Your task: For the records that follow, please set down exactly the lines between the one holding "(* ===== verification/JobsNats.v ===== *)" and the one holding "them into items.", inclusive, and only those.

Collected data entries:
★ ★ ★ ★ ★ ★ ★
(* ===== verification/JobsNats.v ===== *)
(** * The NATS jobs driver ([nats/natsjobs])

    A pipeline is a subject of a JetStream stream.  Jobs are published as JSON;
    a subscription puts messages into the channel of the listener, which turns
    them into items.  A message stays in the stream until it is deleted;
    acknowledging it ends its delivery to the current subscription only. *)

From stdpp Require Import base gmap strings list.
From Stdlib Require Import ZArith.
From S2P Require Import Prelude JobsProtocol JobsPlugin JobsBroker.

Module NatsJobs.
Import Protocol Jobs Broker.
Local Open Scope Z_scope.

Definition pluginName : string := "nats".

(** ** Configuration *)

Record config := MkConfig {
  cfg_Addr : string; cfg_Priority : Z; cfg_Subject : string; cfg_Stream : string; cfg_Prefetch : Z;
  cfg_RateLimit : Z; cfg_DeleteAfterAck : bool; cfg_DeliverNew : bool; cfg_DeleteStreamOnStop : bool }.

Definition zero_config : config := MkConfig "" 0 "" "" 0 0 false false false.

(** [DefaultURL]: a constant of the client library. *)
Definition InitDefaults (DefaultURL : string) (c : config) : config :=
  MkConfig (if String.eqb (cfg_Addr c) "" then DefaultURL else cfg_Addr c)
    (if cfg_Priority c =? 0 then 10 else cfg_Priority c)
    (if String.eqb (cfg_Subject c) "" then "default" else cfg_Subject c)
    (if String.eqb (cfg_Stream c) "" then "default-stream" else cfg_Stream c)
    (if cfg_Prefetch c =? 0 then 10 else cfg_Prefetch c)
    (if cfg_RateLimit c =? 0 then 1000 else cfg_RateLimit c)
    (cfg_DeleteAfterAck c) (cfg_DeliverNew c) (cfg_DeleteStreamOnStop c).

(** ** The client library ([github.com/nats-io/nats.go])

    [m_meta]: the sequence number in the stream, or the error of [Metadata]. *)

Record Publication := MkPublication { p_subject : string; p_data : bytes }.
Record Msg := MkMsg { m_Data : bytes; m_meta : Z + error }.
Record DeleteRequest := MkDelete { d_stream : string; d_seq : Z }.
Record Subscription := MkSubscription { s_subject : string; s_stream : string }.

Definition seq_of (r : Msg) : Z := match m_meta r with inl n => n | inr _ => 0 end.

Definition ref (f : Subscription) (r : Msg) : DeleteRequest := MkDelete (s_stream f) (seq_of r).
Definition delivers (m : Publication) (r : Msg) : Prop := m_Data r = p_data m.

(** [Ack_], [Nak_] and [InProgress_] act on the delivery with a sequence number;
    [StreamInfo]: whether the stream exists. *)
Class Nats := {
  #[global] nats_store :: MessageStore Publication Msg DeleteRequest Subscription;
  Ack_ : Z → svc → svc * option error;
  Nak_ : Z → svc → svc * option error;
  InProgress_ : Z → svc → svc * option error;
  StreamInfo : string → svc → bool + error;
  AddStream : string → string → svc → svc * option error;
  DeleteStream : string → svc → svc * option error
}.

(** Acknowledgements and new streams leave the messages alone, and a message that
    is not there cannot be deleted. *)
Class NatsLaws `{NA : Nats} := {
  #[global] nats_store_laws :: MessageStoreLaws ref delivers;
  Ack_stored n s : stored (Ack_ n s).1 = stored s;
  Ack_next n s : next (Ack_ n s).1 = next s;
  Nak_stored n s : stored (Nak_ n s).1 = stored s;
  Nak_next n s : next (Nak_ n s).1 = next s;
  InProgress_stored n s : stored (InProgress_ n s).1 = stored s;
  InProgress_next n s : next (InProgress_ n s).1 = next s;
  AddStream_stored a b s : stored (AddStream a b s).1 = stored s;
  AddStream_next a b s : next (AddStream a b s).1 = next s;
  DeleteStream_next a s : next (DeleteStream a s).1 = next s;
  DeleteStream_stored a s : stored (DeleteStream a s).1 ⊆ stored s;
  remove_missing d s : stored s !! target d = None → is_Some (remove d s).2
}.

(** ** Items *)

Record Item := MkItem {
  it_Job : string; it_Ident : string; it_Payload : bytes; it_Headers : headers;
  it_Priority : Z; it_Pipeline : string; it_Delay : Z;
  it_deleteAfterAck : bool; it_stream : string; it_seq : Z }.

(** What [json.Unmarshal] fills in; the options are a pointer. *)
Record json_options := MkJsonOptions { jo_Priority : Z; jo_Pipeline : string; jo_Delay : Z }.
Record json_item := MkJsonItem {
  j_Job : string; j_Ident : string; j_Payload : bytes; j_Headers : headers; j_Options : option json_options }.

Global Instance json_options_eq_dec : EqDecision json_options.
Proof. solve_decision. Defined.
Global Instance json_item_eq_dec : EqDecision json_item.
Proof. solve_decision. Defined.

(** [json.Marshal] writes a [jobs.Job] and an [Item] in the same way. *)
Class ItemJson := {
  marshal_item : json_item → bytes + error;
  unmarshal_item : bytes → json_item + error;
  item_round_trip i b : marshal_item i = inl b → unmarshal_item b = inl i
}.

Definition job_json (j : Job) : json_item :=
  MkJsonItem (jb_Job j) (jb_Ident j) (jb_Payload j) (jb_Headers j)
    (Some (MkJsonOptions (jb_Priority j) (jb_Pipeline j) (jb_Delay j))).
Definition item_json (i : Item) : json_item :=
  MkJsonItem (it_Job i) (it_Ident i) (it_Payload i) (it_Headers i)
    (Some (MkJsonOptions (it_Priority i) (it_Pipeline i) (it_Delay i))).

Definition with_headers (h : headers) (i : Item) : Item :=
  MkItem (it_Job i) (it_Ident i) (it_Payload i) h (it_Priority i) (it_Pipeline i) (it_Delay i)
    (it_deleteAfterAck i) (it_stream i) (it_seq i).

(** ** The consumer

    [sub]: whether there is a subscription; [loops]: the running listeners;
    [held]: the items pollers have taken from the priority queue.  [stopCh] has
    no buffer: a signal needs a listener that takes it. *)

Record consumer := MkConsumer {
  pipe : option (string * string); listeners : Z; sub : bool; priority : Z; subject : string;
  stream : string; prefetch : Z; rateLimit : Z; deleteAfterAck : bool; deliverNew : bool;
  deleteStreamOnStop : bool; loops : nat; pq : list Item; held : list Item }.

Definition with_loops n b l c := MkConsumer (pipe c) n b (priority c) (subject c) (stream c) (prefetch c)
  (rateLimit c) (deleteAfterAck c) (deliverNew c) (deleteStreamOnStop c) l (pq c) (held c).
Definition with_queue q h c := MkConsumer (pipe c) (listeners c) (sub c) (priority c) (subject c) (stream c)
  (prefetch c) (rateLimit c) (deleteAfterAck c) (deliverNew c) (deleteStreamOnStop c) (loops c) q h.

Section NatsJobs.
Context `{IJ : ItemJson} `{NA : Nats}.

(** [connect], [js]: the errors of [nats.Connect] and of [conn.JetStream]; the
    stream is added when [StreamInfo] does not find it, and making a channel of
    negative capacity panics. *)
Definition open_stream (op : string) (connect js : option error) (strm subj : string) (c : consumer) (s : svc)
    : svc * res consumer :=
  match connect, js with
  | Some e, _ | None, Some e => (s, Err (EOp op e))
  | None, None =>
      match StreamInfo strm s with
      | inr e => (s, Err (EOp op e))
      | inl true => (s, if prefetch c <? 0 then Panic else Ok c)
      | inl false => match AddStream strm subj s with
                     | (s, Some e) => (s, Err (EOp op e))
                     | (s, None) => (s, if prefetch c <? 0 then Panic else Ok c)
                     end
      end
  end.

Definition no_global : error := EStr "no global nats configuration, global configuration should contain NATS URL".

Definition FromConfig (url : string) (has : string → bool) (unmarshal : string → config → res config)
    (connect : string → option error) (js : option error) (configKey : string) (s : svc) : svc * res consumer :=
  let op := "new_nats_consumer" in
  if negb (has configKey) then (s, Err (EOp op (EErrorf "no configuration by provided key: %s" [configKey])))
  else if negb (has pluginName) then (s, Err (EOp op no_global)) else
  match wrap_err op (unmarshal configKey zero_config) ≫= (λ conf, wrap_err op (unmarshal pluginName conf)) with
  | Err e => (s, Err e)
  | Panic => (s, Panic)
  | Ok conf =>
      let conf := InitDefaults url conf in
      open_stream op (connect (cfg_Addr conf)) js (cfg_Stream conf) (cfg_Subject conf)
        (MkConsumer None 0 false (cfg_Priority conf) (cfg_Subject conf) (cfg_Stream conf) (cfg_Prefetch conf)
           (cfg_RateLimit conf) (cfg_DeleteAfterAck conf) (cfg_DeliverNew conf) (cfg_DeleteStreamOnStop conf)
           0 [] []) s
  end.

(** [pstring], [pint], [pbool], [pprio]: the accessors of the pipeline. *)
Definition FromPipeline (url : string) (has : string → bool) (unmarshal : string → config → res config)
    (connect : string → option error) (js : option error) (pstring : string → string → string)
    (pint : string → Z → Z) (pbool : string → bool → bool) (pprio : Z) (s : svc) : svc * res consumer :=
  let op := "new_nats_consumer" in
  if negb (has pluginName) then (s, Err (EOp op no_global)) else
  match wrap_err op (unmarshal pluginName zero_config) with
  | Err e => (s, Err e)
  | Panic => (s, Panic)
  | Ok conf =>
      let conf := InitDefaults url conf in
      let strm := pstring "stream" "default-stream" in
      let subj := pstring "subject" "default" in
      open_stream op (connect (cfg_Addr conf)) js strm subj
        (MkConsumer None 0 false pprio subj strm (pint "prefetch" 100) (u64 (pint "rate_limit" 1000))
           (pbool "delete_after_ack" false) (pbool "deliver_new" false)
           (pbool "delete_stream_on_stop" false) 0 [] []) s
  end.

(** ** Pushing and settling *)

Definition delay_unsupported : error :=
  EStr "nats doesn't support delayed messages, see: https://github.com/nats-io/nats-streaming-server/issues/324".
★ ★ ★ ★ ★ ★ ★
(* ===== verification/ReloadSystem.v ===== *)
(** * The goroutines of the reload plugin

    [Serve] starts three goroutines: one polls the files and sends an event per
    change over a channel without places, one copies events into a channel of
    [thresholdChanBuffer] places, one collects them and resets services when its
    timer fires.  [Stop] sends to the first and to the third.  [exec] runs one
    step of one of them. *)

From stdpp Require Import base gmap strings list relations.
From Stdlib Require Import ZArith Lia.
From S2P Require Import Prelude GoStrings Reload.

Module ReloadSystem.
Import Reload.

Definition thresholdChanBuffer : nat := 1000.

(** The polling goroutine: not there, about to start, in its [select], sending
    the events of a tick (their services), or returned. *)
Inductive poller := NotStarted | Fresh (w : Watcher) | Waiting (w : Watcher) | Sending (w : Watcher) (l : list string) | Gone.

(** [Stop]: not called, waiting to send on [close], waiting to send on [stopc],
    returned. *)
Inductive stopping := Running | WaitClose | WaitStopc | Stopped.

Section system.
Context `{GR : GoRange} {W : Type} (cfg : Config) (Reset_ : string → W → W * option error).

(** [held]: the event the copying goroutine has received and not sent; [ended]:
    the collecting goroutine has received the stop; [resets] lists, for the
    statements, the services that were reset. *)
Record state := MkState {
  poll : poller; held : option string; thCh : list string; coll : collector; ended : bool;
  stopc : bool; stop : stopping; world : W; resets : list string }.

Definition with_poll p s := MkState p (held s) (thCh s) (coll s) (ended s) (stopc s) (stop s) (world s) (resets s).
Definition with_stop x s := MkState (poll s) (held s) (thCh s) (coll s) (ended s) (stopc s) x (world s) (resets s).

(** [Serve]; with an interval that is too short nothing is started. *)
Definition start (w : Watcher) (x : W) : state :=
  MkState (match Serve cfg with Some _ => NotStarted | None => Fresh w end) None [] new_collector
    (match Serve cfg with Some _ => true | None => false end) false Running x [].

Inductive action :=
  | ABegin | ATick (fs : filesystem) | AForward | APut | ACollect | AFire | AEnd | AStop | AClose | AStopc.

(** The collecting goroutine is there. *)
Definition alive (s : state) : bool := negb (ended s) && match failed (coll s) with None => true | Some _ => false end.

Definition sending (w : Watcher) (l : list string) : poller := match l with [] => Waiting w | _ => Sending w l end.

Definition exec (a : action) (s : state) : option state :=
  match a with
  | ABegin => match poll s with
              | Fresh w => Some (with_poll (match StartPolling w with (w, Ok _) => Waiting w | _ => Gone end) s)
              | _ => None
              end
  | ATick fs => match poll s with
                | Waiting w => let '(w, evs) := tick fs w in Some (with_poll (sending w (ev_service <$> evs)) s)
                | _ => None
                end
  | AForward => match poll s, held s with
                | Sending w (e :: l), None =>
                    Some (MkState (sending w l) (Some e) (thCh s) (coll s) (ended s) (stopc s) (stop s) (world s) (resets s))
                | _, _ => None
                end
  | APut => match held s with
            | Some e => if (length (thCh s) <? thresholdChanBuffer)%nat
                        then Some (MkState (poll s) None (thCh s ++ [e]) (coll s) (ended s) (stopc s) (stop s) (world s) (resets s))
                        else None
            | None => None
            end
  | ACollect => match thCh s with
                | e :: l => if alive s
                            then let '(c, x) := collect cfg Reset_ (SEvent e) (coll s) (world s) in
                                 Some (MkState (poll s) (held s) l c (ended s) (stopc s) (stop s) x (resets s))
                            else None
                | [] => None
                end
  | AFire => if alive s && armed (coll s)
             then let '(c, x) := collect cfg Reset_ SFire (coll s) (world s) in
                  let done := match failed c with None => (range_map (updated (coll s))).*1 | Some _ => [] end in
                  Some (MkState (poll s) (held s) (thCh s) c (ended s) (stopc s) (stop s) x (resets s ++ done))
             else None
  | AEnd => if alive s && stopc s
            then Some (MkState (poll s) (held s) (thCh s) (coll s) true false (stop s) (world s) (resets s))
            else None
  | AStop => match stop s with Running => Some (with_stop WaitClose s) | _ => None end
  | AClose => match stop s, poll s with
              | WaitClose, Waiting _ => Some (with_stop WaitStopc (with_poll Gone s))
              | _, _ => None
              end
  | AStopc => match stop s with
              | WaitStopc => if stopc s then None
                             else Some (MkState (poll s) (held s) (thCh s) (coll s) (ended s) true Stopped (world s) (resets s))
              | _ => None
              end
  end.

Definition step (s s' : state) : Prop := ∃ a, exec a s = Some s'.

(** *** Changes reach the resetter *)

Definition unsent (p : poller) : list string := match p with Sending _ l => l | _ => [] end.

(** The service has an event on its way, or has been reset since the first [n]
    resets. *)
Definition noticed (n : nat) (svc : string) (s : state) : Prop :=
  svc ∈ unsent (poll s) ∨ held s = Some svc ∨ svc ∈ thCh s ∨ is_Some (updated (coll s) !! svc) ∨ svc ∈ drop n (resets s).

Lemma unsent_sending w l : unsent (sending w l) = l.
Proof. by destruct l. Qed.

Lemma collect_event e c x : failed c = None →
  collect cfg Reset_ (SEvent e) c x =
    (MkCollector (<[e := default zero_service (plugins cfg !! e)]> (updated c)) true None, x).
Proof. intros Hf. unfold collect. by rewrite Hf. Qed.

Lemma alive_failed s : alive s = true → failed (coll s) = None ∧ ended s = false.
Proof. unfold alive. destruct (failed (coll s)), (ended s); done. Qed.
★ ★ ★ ★ ★ ★ ★
Written solution:
(* ===== verification/JobsNats.v ===== *)
(** * The NATS jobs driver ([nats/natsjobs])

    A pipeline is a subject of a JetStream stream.  Jobs are published as JSON;
    a subscription puts messages into the channel of the listener, which turns
    them into items.  A message stays in the stream until it is deleted;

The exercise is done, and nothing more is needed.